● Work to complete
Going down the listing below, print exactly each line from the one with "ro_fail : ∀" up to and including the one with "change (brun dir", and skip the rest.

● Recorded data
== Segment start ==

Lemma touchMRU_spec target g :
  gov_inv g → touched target g (fst (touchMRU target g)) (snd (touchMRU target g)).
Proof.
  intros Hg. destruct (entries g !! target) as [e|] eqn:E.
  { pose proof (touchMRU_known target e g Hg E) as H. unfold touchMRU in *. by rewrite E in *. }
  assert (target ∉ lru g) as Hni.
  { rewrite <- (elem_of_list_to_set (C := gset gostring)), <- (gi_dom g Hg). by apply not_elem_of_dom. }
  pose proof (Len_lru g Hg) as HL. unfold Len in HL.
  unfold touchMRU. rewrite E. destruct (lru g) as [|x rest] eqn:El; cbn [fst snd].
  - constructor; [|done|by apply lookup_insert_eq|by rewrite E| |by rewrite E; intros []].
    + pose proof (gi_max g Hg). apply (insert_inv target g Hg); rewrite El; [set_solver|done].
    + intros t Ht. left. simpl. by rewrite lookup_insert_ne.
  - destruct (_ >=? maxTargets g) eqn:Ec; bools.
    + pose proof (evict_inv x rest g Hg El) as Hg'. pose proof (gi_size g Hg) as Hs. rewrite El in Hs. simpl in Hs.
      constructor; [|done|by apply lookup_insert_eq|by rewrite E| |by rewrite E; intros []].
      * apply (insert_inv target _ Hg'); simpl; [set_solver|lia].
      * intros t Ht. simpl. rewrite lookup_insert_ne by done.
        destruct (decide (t = x)) as [->|]; [right; apply lookup_delete_eq|left; by rewrite lookup_delete_ne].
    + constructor; [|done|by apply lookup_insert_eq|by rewrite E| |by rewrite E; intros []].
      * apply (insert_inv target g Hg); rewrite El; [done|simpl in *; lia].
      * intros t Ht. left. simpl. by rewrite lookup_insert_ne.
Qed.

Lemma same_config_refl g : same_config g g.
Proof. done. Qed.

(** Every operation keeps the table and the configuration. *)
Lemma gov_step_inv op g : gov_inv g → gov_inv (gov_step op g) ∧ same_config g (gov_step op g).
Proof.
  intros Hg. destruct op as [now t|r t|t|now t]; simpl.
  - unfold Allow. destruct (breakerEnabled g); [|done]. cbn [negb].
    destruct (entries g !! t) as [e|] eqn:E; [|done].
    pose proof (touchMRU_known t e g Hg E) as [Hi Hc He _ _ _].
    destruct (touchMRU t g) as [e' g']. simpl in *. repeat case_match; try done.
    simpl. split; [|done]. apply setEntry_inv; [done|]. by apply elem_of_dom_2 in He.
  - unfold WaitDelay. repeat case_match; try done. simpl. split; [|done].
    apply setEntry_inv; [done|]. by eapply elem_of_dom_2.
  - unfold RecordSuccess. case_match; [|done]. split; [|done].
    apply setEntry_inv; [done|]. by eapply elem_of_dom_2.
  - unfold RecordFailure. pose proof (touchMRU_spec t g Hg) as [Hi Hc He _ _ _].
    destruct (touchMRU t g) as [e g']. simpl in *. split; [|done].
    apply setEntry_inv; [done|]. by apply elem_of_dom_2 in He.
Qed.

Lemma same_config_trans g g' g'' : same_config g g' → same_config g' g'' → same_config g g''.
Proof. unfold same_config. intros ??. destruct_and!. split_and!; congruence. Qed.

Lemma gov_run_inv ops g : gov_inv g → gov_inv (gov_run ops g) ∧ same_config g (gov_run ops g).
Proof.
  revert g. induction ops as [|op ops IH]; intros g Hg; [done|]. simpl.
  destruct (gov_step_inv op g Hg) as [H1 H2]. destruct (IH _ H1) as [H3 H4].
  split; [done|]. by eapply same_config_trans.
Qed.

Lemma New_inv cfg : gov_inv (NewTargetDialGovernor cfg).
Proof.
  assert (0 < maxTargets (NewTargetDialGovernor cfg)).
  { simpl. destruct (MaxTargets cfg <=? 0) eqn:E; bools; [done|lia]. }
  constructor; [done|simpl in *; lia|apply NoDup_nil_2|done].
Qed.

(** The governor's memory is bounded.  From construction on, under any
    interleaving of gate checks, backoff waits and recorded outcomes, it tracks
    at most maxTargets targets, and its recency order names exactly the tracked
    targets, each once, so that an eviction always removes a tracked entry. *)
Theorem governor_bounded cfg ops :
  let g := gov_run ops (NewTargetDialGovernor cfg) in
  Len g ≤ maxTargets g
  ∧ maxTargets g = (if MaxTargets cfg <=? 0 then defaultMaxTargets else MaxTargets cfg)
  ∧ NoDup (lru g) ∧ ∀ t, t ∈ lru g ↔ is_Some (entries g !! t).
Proof.
  intros g. destruct (gov_run_inv ops _ (New_inv cfg)) as [Hg Hc]. fold g in Hg, Hc.
  rewrite (Len_lru g Hg). destruct Hc as (_ & _ & _ & _ & _ & _ & Hm). destruct Hg.
  split_and!; [done|by rewrite Hm|done|].
  intros t. rewrite <- elem_of_dom, gi_dom0. by rewrite elem_of_list_to_set.
Qed.
(* ===== verification/CarrierSafety.v ===== *)
(** * Safety of the carrier's goroutines

    The invariant of the transition system of Carrier.v, one lemma per action
    of a goroutine, and what follows from it: Close never races a sender
    ([carrier_close_safe]), a live stream loses nothing ([carrier_deliver_or_fail])
    and a consumer sees a prefix of what was routed to it ([received_routed]).  The
    last section runs the system on concrete interleavings, among them three
    that show behaviour the comments of the source exclude. *)
From S2P Require Export Carrier.
Import Mailboxes.
#[local] Open Scope Z_scope.

(** ** The invariant *)

(** The stream record the dispatcher is working on, the item it has not placed
    yet, and whether it may still place it without looking at [terminated]. *)
Definition about (d : dphase) : option nat :=
  match d with
  | DPush i _ | DCarry i _ | DCheck i _ | DPark i _ | DParked i _ _ | DFail i _ | DAggregate i _ | DTerm i _ => Some i
  | DNew | DLoop | DDone => None
  end.

Definition inflight (d : dphase) (i : nat) : list queueItem :=
  match d with
  | DPush j it | DCarry j it | DCheck j it | DPark j it | DParked j it _ | DFail j it | DAggregate j it =>
      if bool_decide (j = i) then [it] else []
  | _ => []
  end.

Definition accepting (d : dphase) (i : nat) : bool :=
  match d with
  | DCarry j _ | DCheck j _ | DPark j _ | DParked j _ _ => bool_decide (j = i)
  | _ => false
  end.

Definition hand (r : streamRec) : list queueItem := match r_worker r with WHand it => [it] | _ => [] end.

Definition pending (h : hphase) : bool := match h with HMarked _ | HSending => true | _ => false end.

(** Every routed item is handed over, in the worker's hand, in the mailbox, or
    with the dispatcher, in that order, except a lost tail; or the worker gave
    up its item. *)
Definition exact (k : nat) (infl : list queueItem) (acc : bool) (r : streamRec) : Prop :=
  (∃ lost, map conv (r_routed r) = r_wsent r ++ map conv (hand r ++ contents (r_q r) ++ lost ++ infl)
     ∧ (lost ≠ [] → q_closed (r_q r) = true ∨ (r_terminated r = true ∧ acc = false)))
  ∨ ((r_worker r = WTerm ∨ r_worker r = WDone) ∧ (r_terminated r = true ∨ (2 ≤ k)%nat)).

(** What went into the consumer's channel is what the worker handed over, with
    the nil of terminateStream somewhere in between. *)
Definition channel_ok (r : streamRec) : Prop :=
  ∃ a b, r_wsent r = a ++ b
    ∧ (r_recv r ++ r_ch r = a ++ b ∨ (r_recv r ++ r_ch r = a ++ None :: b ∧ r_handoff r = HDone)).

Record rec_ok (k : nat) (d : dphase) (ts : list nat) (i : nat) (r : streamRec) : Prop := {
  ro_ch : r_chClosed r = true → k = 7%nat;
  ro_worker : (4 ≤ k)%nat → r_worker r = WDone;
  ro_owner : pending (r_handoff r) = true → r_worker r = WTerm ∨ (∃ u, d = DTerm i u) ∨ i ∈ ts;
  ro_marked : r_handoff r ≠ HIdle → r_terminated r = true;
  ro_wterm : r_worker r = WTerm → r_handoff r ≠ HIdle;
  ro_q : qinv (r_q r);
  ro_qclosed : q_closed (r_q r) = true → r_terminated r = true ∨ (3 ≤ k)%nat;
  ro_fail : ∀ it, d = DFail i it → q_closed (r_q r) = true;
  ro_order : r_wsent r `prefix_of` map conv (r_routed r);
  ro_exact : exact k (inflight d i) (accepting d i) r;
  ro_chan : channel_ok r
}.
(** the down relay writes exactly the attached epoch's frames.  The frames
    the socket accepted are the ones of an initial run of the channel's
    elements, in order and complete, each read while the session was attached
    to this carrier; the relay ends at the first element that is not, at the
    peer's close, at the channel's close and at the first short or failed
    write; the bytes acknowledged to the sender are exactly the bytes the
    socket accepted in full writes. *)
Theorem stream_relay_exact dir credits gen ts :
  let r := brun dir credits gen ts brelay0 in
  ∃ n, bframes (b_effects r) = offered (take n ts)
    ∧ Forall (λ t, b_ctx t = false ∧ b_attached t = Some gen
                   ∧ ∃ p, b_item t = Some (Some p) ∧ b_write t = (length p, true)) (take n ts)
    ∧ ((length ts ≤ n)%nat ∨ b_returned r = true)
    ∧ credited (b_effects r) = if credits && bool_decide (dir = DirDown) then zlen (concat (bframes (b_effects r))) else 0.
Proof.
  cbv zeta. set (credit := credits && bool_decide (dir = DirDown)).
  assert (∀ r, b_returned r = false → ∃ n es, b_effects (brun dir credits gen ts r) = b_effects r ++ es
    ∧ bframes es = offered (take n ts)
    ∧ Forall (λ t, b_ctx t = false ∧ b_attached t = Some gen
                   ∧ ∃ p, b_item t = Some (Some p) ∧ b_write t = (length p, true)) (take n ts)
    ∧ ((length ts ≤ n)%nat ∨ b_returned (brun dir credits gen ts r) = true)
    ∧ credited es = if credit then zlen (concat (bframes es)) else 0) as H.
  { induction ts as [|t ts IH]; intros r Hr.
    { exists 0%nat, []. rewrite app_nil_r. split_and!; try done; [by left|by destruct credit]. }
    change (brun dir credits gen (t :: ts) r) with (brun dir credits gen ts (startStreamRelay dir credits gen t r)).
    destruct (startStreamRelay_cases dir credits gen t r Hr) as [(p & Hi & Hc & Ha & Hw & ->)|(Hret & es & Hes & Hf & Hcr)].
    - fold credit. destruct (IH (emitB ([BWrite p] ++ (if credit then [BCredit (zlen p)] else [])) false r) eq_refl)
        as (n & es & E1 & E2 & E3 & E4 & E5).
      exists (S n), ([BWrite p] ++ (if credit then [BCredit (zlen p)] else []) ++ es). rewrite E1. cbn [b_effects emitB take].
      split_and!.
      + by rewrite <- !app_assoc.
      + unfold offered. cbn [omap list_omap]. rewrite Hi. fold (offered (take n ts)). rewrite <- E2.
        cbn. f_equal. by destruct credit.
      + constructor; [|done]. split_and!; [done..|]. by exists p.
      + destruct E4 as [?|?]; [left; cbn [length]; lia|by right].
      + unfold credited in *. rewrite !zsum_app, E5. destruct credit; cbn; [|done].
        change (omap _ es) with (bframes es). unfold zlen. rewrite length_app. lia.
    - exists 0%nat, es. rewrite brun_returned by done. split_and!; [done|done|constructor|by right|].
      rewrite Hcr, Hf. by destruct credit. }
  destruct (H brelay0 eq_refl) as (n & es & E1 & E2 & E3 & E4 & E5). exists n. rewrite E1. done.
Qed.

(** ** Examples *)

Definition up_cfg : relayCfg := mkRelayCfg RoleIran DirUp 4 262144.

(** Two reads, a carrier loss in between, and the client's end of stream. *)
Definition loss_turns : list turn :=
  [mkTurn false (Some 1) [] false ([x01; x02], None) true true StateActive;
   mkTurn false None [] false ([x03], None) true true StateActive;
   mkTurn false (Some 1) [false] false ([x03], None) true true StateActive;
   mkTurn false (Some 2) [] false ([x03], Some ReadEOF) true true StateActive].

Definition attached_turn (g : Z) : turn := mkTurn false (Some g) [] false ([], None) true true StateActive.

== Segment end ==

● Answer for this exercise
  ro_fail : ∀ it, d = DFail i it → q_closed (r_q r) = true;
  ro_order : r_wsent r `prefix_of` map conv (r_routed r);
  ro_exact : exact k (inflight d i) (accepting d i) r;
  ro_chan : channel_ok r
}.
(** the down relay writes exactly the attached epoch's frames.  The frames
    the socket accepted are the ones of an initial run of the channel's
    elements, in order and complete, each read while the session was attached
    to this carrier; the relay ends at the first element that is not, at the
    peer's close, at the channel's close and at the first short or failed
    write; the bytes acknowledged to the sender are exactly the bytes the
    socket accepted in full writes. *)
Theorem stream_relay_exact dir credits gen ts :
  let r := brun dir credits gen ts brelay0 in
  ∃ n, bframes (b_effects r) = offered (take n ts)
    ∧ Forall (λ t, b_ctx t = false ∧ b_attached t = Some gen
                   ∧ ∃ p, b_item t = Some (Some p) ∧ b_write t = (length p, true)) (take n ts)
    ∧ ((length ts ≤ n)%nat ∨ b_returned r = true)
    ∧ credited (b_effects r) = if credits && bool_decide (dir = DirDown) then zlen (concat (bframes (b_effects r))) else 0.
Proof.
  cbv zeta. set (credit := credits && bool_decide (dir = DirDown)).
  assert (∀ r, b_returned r = false → ∃ n es, b_effects (brun dir credits gen ts r) = b_effects r ++ es
    ∧ bframes es = offered (take n ts)
    ∧ Forall (λ t, b_ctx t = false ∧ b_attached t = Some gen
                   ∧ ∃ p, b_item t = Some (Some p) ∧ b_write t = (length p, true)) (take n ts)
    ∧ ((length ts ≤ n)%nat ∨ b_returned (brun dir credits gen ts r) = true)
    ∧ credited es = if credit then zlen (concat (bframes es)) else 0) as H.
  { induction ts as [|t ts IH]; intros r Hr.
    { exists 0%nat, []. rewrite app_nil_r. split_and!; try done; [by left|by destruct credit]. }
    change (brun dir credits gen (t :: ts) r) with (brun dir credits gen ts (startStreamRelay dir credits gen t r)).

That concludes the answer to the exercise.